*What needs to be done*:
Every line from the beginning of the records below up to the one holding "let s1 := fst (start u s) in" should be quoted exactly; leave out the rest.

*Collected data*:

(** C5, as the code has it. [start] makes the notified set of the recipient
    empty, whatever it held. A listing notified before is a stored listing,
    and [handle_new_flat] returns for a stored id before it looks at any
    notified set: whatever operations follow the [start], the next cycle
    among them, they enqueue nothing about the listing. *)
Theorem start_resets_and_stored_listing_stays_silent ops u i vs s :
  notified_stored s ->
  viewed (fst s) !! u = Some vs ->
  i ∈ vs ->
  let s1 := fst (start u s) in
  let s2 := run lower repr ops s1 in
  viewed (fst s1) !! u = Some ∅
  /\ (forall flat, flat_id flat = i -> handle_new_flat lower repr flat s1 = (s1, Ret tt))
  /\ exists evs,
       enqueued (snd s2) = enqueued (snd s) ++ evs /\ forall u', (u', i) ∉ evs.
Proof.
  intros Hinv Hu Hi. simpl.
  assert (Hdom : i ∈ dom (flatlist (fst s))) by (by apply (Hinv u vs Hu)).
  split; [by rewrite lookup_insert_eq|]. split.
  - intros flat <-. rewrite handle_new_flat_eq. simpl.
    apply elem_of_dom in Hdom as [v Hv]. by rewrite Hv.
  - destruct (evolves_run ops (fst (start u s))) as (_ & _ & _ & _ & evs & He & _ & Hf).
    exists evs. split; [exact He|]. intros u' Hin. by apply Hf in Hin as [Hn _].
Qed.

(** C6. Filter gating. [flat_ok] returns the conjunction of the tests of its
    filters, taken in order, and changes nothing but the log; what it logs
    does not enter the result. A listing that a filter rejects is not
    enqueued by [handle_new_flat], for no recipient, and no notified set
    changes. *)
Theorem filter_gating flat s :
  snd (flat_ok lower flat s) = accepts lower flat
  /\ (forall b, price_test flat = Ret b ->
        snd (flat_ok lower flat s) = Ret (b && metro_test lower flat))
  /\ fst (flat_ok lower flat s) = (fst s, add_log (filters_log lower flat) (snd s))
  /\ (forall t, snd (flat_ok lower flat t) = snd (flat_ok lower flat s))
  /\ (forall f t,
        f ∈ filters lower ->
        snd (f_run f flat t) = Ret false ->
        let s' := fst (handle_new_flat lower repr flat s) in
        scheduled_messages (fst s') = scheduled_messages (fst s)
        /\ enqueued (snd s') = enqueued (snd s)
        /\ viewed (fst s') = viewed (fst s)).
Proof.
  rewrite flat_ok_eq. simpl. split; [done|]. split.
  { intros b Hb. unfold accepts. rewrite Hb. by destruct b. }
  split; [done|]. split; [intros t; by rewrite flat_ok_eq|].
  intros f t Hf Hrej.
  assert (Hacc : accepts lower flat <> Ret true).
  { unfold filters in Hf. apply elem_of_cons in Hf as [->|Hf].
    - simpl in Hrej. unfold filter_price_per_person, bind, lift in Hrej. simpl in Hrej.
      unfold accepts, price_test.
      destruct (ppp_le_35000 (price flat) (rooms flat)) as [[|]|e]; simpl in *; done.
    - apply elem_of_cons in Hf as [->|Hf]; [|by apply elem_of_nil in Hf].
      simpl in Hrej. unfold filter_metro, bind in Hrej.
      unfold accepts. destruct (price_test flat) as [[|]|e]; try done.
      destruct (metro_test lower flat); simpl in *; [done|]. done. }
  rewrite handle_new_flat_eq.
  destruct (flatlist (fst s) !! flat_id flat); [done|]. simpl.
  destruct (accepts lower flat) as [[|]|e]; done.
Qed.

(** The loop of [flat_ok] over any list of filters whose results are
    booleans: the result is their conjunction. *)
Lemma run_filters_conjunction (fs : list Filter) (p : Filter -> bool) flat :
  (forall f, f ∈ fs -> forall s, snd (f_run f flat s) = Ret (p f)) ->
  forall s, snd (run_filters fs flat s) = Ret (forallb p fs).
Proof.
  induction fs as [|f fs IH]; intros Hp s; simpl; [done|].
  unfold bind at 1. pose proof (Hp f ltac:(by left) s) as Hf.
  destruct (f_run f flat s) as [s1 o]; simpl in Hf; subst o.
  destruct (p f); simpl; [apply IH; intros; apply Hp; by right|done].
Qed.

(** C7, as the code has it. A flush hands the messages to the transport in
    the order of the queue. When the call for a message fails, after the
    calls for the messages before it have succeeded, the flush ends there:
    the exception leaves [send_messages], the message of the failed call has
    left the queue, the messages behind it are the queue, in their order and
    without a call. When no call fails the queue is drained and
    [send_messages] returns. When the flush of a cycle fails so, the handler
    of the current URL logs the exception and the iteration for the URL
    returns, with the messages behind the failed one still queued. *)
Theorem flush_stops_at_first_failure env s before msg rest e :
  scheduled_messages (fst s) = before ++ msg :: rest ->
  calls_succeed env (sent (snd s)) before ->
  transport env (sent (snd s) ++ map call_of before) (call_of msg) = Some e ->
  send_messages env s = (flushed s (before ++ [msg]) rest, Raise e)
  /\ (forall s1,
        calls_succeed env (sent (snd s1)) (scheduled_messages (fst s1)) ->
        send_messages env s1 = (flushed s1 (scheduled_messages (fst s1)) [], Ret tt))
  /\ (forall url res flats s0,
        http_get env url = Ret res ->
        get_flatlist env (snd res) = Ret flats ->
        for_ flats (handle_new_flat lower repr)
          (fst s0, add_log [InfoStatus url (fst res)] (add_log [InfoFetching url] (snd s0)))
        = (s, Ret tt) ->
        fetch_url lower repr env url s0
        = ((fst (flushed s (before ++ [msg]) rest),
            add_log [FatalFailedFetching url e] (snd (flushed s (before ++ [msg]) rest))),
           Ret tt)).
Proof.
  intros Hq Hok Hfail.
  pose proof (send_messages_failure env s before msg rest e Hq Hok Hfail) as Hs.
  split; [exact Hs|]. split; [intros s1; apply send_messages_success|].
  intros url res flats s0 H1 H2 Hfor.
  unfold fetch_url, try_except, fetch_url_try.
  rewrite bind_logger, H1, bind_lift_ret, bind_logger, H2, bind_lift_ret.
  simpl fst. simpl snd. unfold bind at 1. rewrite Hfor.
  unfold bind at 1. rewrite Hs. done.
Qed.

(** C8. [fetch_messages] as written raises before it enqueues, marks or
    sends anything: [AttributeError] at [f.id] when a listing is stored,
    [TypeError] at [self.send_messages()] when none is. Only the log
    changes. *)
Theorem fetch_messages_raises u s :
  fetch_messages lower u s
  = ((fst s,
      add_log (InfoAsksForMessages u
               :: if decide (flatlist (fst s) = ∅) then [InfoSendingAsRequested] else [])
              (snd s)),
     Raise (if decide (flatlist (fst s) = ∅) then TypeError else AttributeError)).
Proof. apply fetch_messages_eq. Qed.

(** C9, as the code has it. When the state cannot be written at the end of a
    cycle, the exception leaves [fetch_cian]. The bot is the one the loop
    over the URLs has produced; the last record of the log is the
    announcement of the backup. *)
Theorem persistence_failure_propagates env s e :
  observed_urls (fst s) <> [] ->
  write_state env ".cian-backup"
    (asdict_state (fst (fst (fetch_urls lower repr env (observed_urls (fst s)) s)))) = Some e ->
  let sl := fst (fetch_urls lower repr env (observed_urls (fst s)) s) in
  fetch_cian lower repr env s
  = ((fst sl, add_log [InfoSavingBackup] (snd sl)), Raise e).
Proof.
  intros Hne Hw. simpl. rewrite (fetch_cian_eq env s Hne). simpl. by rewrite Hw.
Qed.

(** C10. [start] for chat [u] sets the notified set of [u] to the empty set
    and writes one log record. The listing store, the notified sets of the
    other recipients, the source URLs and the queue are as before, and a
    flush after [start] makes the calls it would have made without it. *)
Theorem start_frame env u s :
  let s' := fst (start u s) in
  snd (start u s) = Ret tt
  /\ viewed (fst s') = <[u := ∅]> (viewed (fst s))
  /\ (forall u', u' <> u -> viewed (fst s') !! u' = viewed (fst s) !! u')
  /\ flatlist (fst s') = flatlist (fst s)
  /\ flat_details (fst s') = flat_details (fst s)
  /\ observed_urls (fst s') = observed_urls (fst s)
  /\ scheduled_messages (fst s') = scheduled_messages (fst s)
  /\ sent (snd s') = sent (snd s)
  /\ enqueued (snd s') = enqueued (snd s)
  /\ log (snd s') = log (snd s) ++ [InfoConnected u]
  /\ snd (send_messages env s') = snd (send_messages env s)
  /\ sent (snd (fst (send_messages env s'))) = sent (snd (fst (send_messages env s)))
  /\ scheduled_messages (fst (fst (send_messages env s')))
     = scheduled_messages (fst (fst (send_messages env s))).
Proof.
  simpl. repeat split; try done.
  - intros u' Hne. by rewrite lookup_insert_ne.
  - by rewrite !send_messages_eq.
  - by rewrite !send_messages_eq.
  - by rewrite !send_messages_eq.
Qed.

End Properties.

(** ** The claims on the sample data *)

Example flat_A_later_raises :
  snd (flat_ok lower_ru flat_A_later (bot_two, world0)) = Raise ZeroDivisionError.
Proof. reflexivity. Qed.

(** The scenario of the specification: of the two listings of [url_a] only
    listing 1 passes the price test; it is enqueued once for each of the two
    recipients, listing 2 is stored and not notified. *)
Example scenario_one_cycle :
  let s := sys_notified in
  enqueued (snd s) ≡ₚ [(KInt 7, KInt 1); (KInt 8, KInt 1)]
  /\ map fst (map_to_list (flatlist (fst s))) ≡ₚ [KInt 1; KInt 2]
  /\ viewed (fst s) = {[ KInt 7 := {[ KInt 1 ]}; KInt 8 := {[ KInt 1 ]} ]}
  /\ length (sent (snd s)) = 2%nat
  /\ scheduled_messages (fst s) = [].
Proof.
  simpl. split; [|split; [|split; [by vm_compute|split; by vm_compute]]].
  - assert (enqueued (snd sys_notified) = [(KInt 7, KInt 1); (KInt 8, KInt 1)]) as ->
      by (by vm_compute).
    done.
  - assert (map fst (map_to_list (flatlist (fst sys_notified))) = [KInt 2; KInt 1]) as ->
      by (by vm_compute).
    apply Permutation_swap.
Qed.

Lemma notified_stored_bot_two urls w : notified_stored (with_urls urls bot_two, w).
Proof.
  intros u vs H. simpl in H.
  apply lookup_insert_Some in H as [[_ <-]|[_ H]]; [apply empty_subseteq|].
  apply lookup_singleton_Some in H as [_ <-]. apply empty_subseteq.
Qed.

Lemma insert_first_write_wins_witness :
  let s1 := fst (handle_new_flat lower_ru repr_quote flat_A (bot_two, world0)) in
  flatlist (fst s1) !! KInt 1 = Some (Live flat_A)
  /\ handle_new_flat lower_ru repr_quote flat_A_later s1 = (s1, Ret tt).
Proof.
  destruct (insert_first_write_wins lower_ru repr_quote flat_A flat_A_later
              (bot_two, world0) eq_refl eq_refl) as (H1 & H2 & _).
  split; [exact H1|exact H2].
Defined.


Lemma flush_stops_at_first_failure_witness :
  send_messages env_send_fails sys_two_queued
  = (flushed sys_two_queued
       [address (KInt 7) (flat_to_message repr_quote flat_A)]
       [address (KInt 8) (flat_to_message repr_quote flat_A)],
     Raise (External "NetworkError")).
Proof.
  apply (flush_stops_at_first_failure lower_ru repr_quote env_send_fails sys_two_queued
           [] (address (KInt 7) (flat_to_message repr_quote flat_A))
           [address (KInt 8) (flat_to_message repr_quote flat_A)]
           (External "NetworkError")).
  - by vm_compute.
  - intros k m Hk. by destruct k.
  - reflexivity.
Defined.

*Written answer*:
(** C5, as the code has it. [start] makes the notified set of the recipient
    empty, whatever it held. A listing notified before is a stored listing,
    and [handle_new_flat] returns for a stored id before it looks at any
    notified set: whatever operations follow the [start], the next cycle
    among them, they enqueue nothing about the listing. *)
Theorem start_resets_and_stored_listing_stays_silent ops u i vs s :
  notified_stored s ->
  viewed (fst s) !! u = Some vs ->
  i ∈ vs ->
  let s1 := fst (start u s) in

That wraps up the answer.